§ **Exercise requirements**
Reproduce exactly, and only, the lines below from the one containing "branch and [Star]" through the one containing "beginning of text *)".

§ **Data to examine**

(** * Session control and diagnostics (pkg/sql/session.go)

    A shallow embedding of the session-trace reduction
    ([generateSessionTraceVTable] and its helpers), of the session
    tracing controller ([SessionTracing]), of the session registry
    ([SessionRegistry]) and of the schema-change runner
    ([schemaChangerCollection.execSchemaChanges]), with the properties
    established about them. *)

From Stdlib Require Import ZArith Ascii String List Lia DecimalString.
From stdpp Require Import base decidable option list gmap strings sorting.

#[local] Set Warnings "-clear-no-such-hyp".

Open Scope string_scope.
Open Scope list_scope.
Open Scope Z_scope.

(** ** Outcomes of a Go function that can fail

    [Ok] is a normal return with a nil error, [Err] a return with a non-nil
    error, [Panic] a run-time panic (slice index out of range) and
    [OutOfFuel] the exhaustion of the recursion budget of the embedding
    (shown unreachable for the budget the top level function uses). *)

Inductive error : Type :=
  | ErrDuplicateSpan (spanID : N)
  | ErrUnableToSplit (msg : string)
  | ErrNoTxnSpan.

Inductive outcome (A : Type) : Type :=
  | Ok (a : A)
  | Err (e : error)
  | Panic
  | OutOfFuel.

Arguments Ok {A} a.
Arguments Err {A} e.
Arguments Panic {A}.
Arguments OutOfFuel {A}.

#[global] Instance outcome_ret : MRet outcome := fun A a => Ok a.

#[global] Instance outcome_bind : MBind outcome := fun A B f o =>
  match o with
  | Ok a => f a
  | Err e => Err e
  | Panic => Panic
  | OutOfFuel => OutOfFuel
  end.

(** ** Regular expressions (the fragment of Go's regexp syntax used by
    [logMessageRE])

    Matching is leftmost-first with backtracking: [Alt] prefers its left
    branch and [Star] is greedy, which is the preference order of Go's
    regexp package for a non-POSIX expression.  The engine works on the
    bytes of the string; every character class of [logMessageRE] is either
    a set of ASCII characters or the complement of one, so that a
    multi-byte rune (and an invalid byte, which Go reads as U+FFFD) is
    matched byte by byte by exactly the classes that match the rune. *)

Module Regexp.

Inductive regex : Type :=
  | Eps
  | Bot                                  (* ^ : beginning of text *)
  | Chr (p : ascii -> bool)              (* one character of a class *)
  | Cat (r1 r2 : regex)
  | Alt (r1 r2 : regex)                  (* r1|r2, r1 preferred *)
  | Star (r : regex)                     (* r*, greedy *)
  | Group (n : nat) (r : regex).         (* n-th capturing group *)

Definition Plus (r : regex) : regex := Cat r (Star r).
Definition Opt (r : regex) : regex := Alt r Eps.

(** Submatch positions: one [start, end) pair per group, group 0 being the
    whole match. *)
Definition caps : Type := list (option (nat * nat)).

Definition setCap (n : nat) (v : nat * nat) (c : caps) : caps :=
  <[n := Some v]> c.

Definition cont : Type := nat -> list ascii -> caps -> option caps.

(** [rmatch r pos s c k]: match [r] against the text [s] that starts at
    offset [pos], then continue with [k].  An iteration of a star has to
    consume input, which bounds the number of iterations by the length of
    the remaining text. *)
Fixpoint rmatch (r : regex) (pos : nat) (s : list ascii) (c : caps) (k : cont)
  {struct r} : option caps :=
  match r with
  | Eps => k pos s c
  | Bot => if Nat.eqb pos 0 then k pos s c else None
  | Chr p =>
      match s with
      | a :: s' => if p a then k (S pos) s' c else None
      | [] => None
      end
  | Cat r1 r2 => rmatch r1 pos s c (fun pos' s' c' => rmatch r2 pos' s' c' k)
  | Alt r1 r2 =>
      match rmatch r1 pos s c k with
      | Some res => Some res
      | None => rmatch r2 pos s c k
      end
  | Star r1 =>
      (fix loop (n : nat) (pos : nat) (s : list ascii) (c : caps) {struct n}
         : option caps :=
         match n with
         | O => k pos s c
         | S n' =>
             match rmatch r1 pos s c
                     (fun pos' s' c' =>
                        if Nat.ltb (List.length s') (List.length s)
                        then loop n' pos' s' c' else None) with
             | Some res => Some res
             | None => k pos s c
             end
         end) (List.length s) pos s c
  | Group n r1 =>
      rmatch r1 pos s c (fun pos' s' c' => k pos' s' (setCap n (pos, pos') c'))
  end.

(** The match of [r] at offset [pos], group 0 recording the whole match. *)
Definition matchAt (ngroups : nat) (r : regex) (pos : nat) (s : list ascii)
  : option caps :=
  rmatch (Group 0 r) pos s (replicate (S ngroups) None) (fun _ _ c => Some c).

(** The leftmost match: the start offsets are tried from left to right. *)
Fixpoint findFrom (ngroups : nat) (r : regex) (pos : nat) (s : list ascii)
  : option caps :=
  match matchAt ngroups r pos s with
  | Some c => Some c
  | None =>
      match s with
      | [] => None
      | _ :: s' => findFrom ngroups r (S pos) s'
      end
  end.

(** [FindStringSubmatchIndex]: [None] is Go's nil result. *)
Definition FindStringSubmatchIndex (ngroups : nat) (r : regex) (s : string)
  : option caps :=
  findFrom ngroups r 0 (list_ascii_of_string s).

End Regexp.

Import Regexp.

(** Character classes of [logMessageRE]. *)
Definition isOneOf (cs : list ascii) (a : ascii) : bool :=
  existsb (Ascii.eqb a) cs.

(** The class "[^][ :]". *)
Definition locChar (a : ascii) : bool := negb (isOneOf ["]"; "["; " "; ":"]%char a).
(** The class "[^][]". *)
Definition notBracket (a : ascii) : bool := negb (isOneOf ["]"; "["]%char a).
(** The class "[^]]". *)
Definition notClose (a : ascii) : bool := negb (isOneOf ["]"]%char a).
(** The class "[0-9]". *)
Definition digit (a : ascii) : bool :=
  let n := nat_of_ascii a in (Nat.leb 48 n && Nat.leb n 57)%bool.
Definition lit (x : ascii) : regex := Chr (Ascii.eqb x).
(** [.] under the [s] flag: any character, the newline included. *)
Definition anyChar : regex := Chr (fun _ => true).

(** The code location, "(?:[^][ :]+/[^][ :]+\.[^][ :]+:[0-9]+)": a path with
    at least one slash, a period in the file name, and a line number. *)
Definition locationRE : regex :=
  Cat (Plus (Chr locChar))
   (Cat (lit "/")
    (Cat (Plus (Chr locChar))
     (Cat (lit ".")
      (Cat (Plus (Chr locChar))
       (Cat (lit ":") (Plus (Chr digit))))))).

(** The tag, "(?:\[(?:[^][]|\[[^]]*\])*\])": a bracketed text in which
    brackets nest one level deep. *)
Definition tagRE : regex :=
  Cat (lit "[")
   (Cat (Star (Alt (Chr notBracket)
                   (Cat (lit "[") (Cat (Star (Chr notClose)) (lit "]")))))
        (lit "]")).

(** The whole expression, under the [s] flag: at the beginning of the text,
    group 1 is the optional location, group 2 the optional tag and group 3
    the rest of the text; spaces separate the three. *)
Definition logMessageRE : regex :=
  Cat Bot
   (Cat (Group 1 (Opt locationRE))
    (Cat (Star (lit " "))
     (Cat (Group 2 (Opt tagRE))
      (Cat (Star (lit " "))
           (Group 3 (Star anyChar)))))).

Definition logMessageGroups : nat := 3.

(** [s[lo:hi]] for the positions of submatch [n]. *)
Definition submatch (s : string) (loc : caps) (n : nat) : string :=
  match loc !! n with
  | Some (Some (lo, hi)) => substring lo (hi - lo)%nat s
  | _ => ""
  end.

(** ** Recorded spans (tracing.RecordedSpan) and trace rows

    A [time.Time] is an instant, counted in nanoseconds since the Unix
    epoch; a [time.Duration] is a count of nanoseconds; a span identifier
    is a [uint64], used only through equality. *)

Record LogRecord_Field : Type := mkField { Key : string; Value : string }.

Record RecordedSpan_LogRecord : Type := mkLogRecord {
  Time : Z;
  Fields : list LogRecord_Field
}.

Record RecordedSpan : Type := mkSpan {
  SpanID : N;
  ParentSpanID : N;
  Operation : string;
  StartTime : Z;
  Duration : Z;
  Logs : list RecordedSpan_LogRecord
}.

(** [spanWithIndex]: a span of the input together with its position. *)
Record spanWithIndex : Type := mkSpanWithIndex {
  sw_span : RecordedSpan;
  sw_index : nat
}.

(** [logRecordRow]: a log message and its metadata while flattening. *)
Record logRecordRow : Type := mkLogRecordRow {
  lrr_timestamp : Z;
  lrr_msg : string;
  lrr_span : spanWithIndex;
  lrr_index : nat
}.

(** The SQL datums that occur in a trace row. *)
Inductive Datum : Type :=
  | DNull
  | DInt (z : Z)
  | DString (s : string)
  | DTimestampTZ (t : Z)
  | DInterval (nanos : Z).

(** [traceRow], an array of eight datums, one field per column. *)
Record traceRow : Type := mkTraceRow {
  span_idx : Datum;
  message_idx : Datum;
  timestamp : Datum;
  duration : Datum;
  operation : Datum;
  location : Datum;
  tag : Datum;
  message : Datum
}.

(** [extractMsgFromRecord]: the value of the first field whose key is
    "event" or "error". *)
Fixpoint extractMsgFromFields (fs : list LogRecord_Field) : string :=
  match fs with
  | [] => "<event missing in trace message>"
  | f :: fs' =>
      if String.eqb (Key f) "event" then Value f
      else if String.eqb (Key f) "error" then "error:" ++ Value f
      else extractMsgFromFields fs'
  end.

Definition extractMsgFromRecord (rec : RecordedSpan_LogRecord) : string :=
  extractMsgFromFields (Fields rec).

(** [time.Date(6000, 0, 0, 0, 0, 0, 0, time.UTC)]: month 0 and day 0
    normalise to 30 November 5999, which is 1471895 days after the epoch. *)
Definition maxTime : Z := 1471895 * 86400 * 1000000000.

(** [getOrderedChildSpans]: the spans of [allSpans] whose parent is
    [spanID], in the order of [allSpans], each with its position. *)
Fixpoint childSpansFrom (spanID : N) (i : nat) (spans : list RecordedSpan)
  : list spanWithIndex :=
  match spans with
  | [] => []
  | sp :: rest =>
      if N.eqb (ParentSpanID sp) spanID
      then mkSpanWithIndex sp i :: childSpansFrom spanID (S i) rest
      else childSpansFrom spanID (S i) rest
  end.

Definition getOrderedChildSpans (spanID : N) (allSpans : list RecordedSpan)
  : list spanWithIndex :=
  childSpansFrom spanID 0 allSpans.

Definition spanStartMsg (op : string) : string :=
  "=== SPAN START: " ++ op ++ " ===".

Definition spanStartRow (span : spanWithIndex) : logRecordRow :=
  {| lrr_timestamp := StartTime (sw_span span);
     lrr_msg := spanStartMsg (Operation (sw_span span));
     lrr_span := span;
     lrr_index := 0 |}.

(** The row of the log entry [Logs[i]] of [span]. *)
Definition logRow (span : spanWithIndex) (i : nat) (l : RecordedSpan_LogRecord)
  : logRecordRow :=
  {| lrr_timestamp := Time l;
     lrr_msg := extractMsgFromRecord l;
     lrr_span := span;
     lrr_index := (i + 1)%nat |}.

§ **Response to the task**
    branch and [Star] is greedy, which is the preference order of Go's
    regexp package for a non-POSIX expression.  The engine works on the
    bytes of the string; every character class of [logMessageRE] is either
    a set of ASCII characters or the complement of one, so that a
    multi-byte rune (and an invalid byte, which Go reads as U+FFFD) is
    matched byte by byte by exactly the classes that match the rune. *)

Module Regexp.

Inductive regex : Type :=
  | Eps
  | Bot                                  (* ^ : beginning of text *)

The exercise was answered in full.